*** Opening SOURCE MATERIAL ***

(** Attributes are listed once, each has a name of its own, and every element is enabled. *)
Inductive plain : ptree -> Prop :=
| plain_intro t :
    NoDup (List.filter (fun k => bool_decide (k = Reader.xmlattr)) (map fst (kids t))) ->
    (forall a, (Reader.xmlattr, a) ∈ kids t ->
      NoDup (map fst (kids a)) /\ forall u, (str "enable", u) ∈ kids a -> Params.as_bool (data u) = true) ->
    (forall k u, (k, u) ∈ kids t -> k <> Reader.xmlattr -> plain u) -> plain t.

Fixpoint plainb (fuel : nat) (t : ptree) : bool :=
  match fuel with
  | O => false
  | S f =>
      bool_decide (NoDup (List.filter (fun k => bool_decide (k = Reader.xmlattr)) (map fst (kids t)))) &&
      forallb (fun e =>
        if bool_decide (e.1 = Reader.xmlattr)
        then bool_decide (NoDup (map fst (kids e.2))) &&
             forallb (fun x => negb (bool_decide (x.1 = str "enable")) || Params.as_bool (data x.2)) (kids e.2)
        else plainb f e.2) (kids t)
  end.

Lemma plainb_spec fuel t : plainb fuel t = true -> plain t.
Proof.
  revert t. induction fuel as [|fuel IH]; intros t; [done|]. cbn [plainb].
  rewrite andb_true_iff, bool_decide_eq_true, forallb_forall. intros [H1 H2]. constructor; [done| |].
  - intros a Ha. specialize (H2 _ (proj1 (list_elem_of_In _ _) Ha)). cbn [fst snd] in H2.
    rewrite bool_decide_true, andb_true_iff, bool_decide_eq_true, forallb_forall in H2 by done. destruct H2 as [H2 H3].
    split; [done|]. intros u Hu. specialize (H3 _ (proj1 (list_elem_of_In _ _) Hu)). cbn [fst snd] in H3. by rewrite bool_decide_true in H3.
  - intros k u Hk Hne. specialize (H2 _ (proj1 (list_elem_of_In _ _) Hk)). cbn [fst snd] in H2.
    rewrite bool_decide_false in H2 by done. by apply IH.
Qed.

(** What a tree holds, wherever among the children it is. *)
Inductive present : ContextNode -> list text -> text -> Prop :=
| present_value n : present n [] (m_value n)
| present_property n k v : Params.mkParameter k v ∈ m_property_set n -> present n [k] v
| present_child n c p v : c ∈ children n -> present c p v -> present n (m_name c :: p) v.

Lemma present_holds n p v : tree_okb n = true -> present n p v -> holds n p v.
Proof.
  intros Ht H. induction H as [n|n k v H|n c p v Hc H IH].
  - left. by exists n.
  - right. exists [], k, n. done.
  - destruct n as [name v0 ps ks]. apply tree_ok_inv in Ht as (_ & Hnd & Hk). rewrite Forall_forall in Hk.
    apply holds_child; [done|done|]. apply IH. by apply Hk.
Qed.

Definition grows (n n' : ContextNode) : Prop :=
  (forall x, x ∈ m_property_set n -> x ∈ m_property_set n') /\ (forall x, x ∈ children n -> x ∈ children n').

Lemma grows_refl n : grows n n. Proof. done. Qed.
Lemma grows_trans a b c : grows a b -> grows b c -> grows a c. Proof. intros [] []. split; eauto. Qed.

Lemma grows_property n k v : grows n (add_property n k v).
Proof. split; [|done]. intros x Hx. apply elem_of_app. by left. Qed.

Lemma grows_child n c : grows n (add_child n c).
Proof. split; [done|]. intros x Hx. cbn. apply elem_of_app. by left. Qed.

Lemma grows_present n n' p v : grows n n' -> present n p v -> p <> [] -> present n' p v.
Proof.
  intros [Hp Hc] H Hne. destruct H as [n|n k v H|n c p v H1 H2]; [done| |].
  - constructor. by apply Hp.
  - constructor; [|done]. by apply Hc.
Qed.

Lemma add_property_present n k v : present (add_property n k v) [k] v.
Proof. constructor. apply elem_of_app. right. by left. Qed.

*** Closing SOURCE MATERIAL ***
*** Opening SOURCE MATERIAL ***

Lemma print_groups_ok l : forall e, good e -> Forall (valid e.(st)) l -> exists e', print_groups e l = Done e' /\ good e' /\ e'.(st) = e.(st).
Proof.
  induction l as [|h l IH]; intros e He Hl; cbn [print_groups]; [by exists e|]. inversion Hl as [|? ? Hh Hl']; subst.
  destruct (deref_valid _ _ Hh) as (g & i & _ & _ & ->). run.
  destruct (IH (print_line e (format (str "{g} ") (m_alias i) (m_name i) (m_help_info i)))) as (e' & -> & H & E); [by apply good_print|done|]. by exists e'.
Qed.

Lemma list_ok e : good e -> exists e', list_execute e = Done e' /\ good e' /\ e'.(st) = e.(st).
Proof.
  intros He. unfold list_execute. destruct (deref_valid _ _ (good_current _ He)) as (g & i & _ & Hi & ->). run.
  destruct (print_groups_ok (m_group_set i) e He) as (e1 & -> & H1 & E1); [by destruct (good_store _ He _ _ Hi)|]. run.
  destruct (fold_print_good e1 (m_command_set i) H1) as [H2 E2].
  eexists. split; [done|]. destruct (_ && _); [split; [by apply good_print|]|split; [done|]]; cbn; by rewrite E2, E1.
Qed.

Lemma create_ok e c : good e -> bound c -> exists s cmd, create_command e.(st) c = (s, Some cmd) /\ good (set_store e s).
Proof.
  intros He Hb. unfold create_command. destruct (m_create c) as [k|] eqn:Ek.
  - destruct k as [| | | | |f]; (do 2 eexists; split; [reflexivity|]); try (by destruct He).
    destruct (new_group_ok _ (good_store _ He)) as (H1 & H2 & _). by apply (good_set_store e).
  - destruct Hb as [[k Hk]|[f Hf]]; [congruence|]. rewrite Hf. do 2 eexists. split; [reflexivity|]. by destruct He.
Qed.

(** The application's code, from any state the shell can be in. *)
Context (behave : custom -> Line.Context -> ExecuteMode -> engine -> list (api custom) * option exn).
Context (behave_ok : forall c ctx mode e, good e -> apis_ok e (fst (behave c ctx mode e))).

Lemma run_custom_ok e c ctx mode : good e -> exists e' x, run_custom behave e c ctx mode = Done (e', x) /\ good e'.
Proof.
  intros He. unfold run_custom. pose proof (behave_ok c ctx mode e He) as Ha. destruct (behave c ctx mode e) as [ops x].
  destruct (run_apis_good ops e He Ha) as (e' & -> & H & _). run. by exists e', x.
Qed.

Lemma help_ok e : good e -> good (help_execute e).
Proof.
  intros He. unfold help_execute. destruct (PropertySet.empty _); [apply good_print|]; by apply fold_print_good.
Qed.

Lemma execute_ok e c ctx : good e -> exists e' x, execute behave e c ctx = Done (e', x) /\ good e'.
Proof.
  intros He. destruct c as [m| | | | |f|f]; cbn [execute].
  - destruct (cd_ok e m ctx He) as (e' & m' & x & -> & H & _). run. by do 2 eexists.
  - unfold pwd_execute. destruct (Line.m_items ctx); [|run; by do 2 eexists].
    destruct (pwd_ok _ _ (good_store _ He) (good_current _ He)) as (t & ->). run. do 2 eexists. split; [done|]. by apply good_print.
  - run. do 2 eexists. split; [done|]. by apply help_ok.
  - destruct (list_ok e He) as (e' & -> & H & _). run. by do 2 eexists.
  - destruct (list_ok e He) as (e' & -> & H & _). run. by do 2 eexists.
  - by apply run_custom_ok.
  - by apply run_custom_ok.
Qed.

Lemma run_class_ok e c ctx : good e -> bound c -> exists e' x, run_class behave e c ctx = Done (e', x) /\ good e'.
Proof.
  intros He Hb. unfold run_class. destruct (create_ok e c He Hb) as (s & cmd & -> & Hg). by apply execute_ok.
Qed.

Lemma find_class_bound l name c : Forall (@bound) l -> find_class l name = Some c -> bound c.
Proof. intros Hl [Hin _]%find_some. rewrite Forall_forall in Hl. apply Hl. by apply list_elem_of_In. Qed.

*** Closing SOURCE MATERIAL ***

> [AIM OF THE TASK]:
Scan the records above for the word "reflexivity" and return every line where it occurs.

> [EXERCISE OUTPUT]:
  - destruct k as [| | | | |f]; (do 2 eexists; split; [reflexivity|]); try (by destruct He).
  - destruct Hb as [[k Hk]|[f Hf]]; [congruence|]. rewrite Hf. do 2 eexists. split; [reflexivity|]. by destruct He.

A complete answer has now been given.